What to work on: Output only the lines below that start at the line containing "(** C2, as the" and end at the line containing "complete_upload_world).1", with both ends kept.

The data:
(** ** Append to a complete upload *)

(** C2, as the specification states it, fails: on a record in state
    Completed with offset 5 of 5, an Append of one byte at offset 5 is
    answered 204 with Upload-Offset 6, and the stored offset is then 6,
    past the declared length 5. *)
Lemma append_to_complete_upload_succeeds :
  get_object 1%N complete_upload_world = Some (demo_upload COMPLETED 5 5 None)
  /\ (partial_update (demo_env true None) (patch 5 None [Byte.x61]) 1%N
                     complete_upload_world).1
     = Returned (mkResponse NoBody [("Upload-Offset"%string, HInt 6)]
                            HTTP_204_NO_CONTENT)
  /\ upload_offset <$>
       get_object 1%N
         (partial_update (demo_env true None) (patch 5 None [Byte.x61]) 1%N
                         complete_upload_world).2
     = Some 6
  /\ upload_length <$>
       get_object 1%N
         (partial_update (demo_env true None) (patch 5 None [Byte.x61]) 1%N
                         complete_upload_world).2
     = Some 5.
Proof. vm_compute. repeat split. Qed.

Output of the task:
(** C2, as the specification states it, fails: on a record in state
    Completed with offset 5 of 5, an Append of one byte at offset 5 is
    answered 204 with Upload-Offset 6, and the stored offset is then 6,
    past the declared length 5. *)
Lemma append_to_complete_upload_succeeds :
  get_object 1%N complete_upload_world = Some (demo_upload COMPLETED 5 5 None)
  /\ (partial_update (demo_env true None) (patch 5 None [Byte.x61]) 1%N
                     complete_upload_world).1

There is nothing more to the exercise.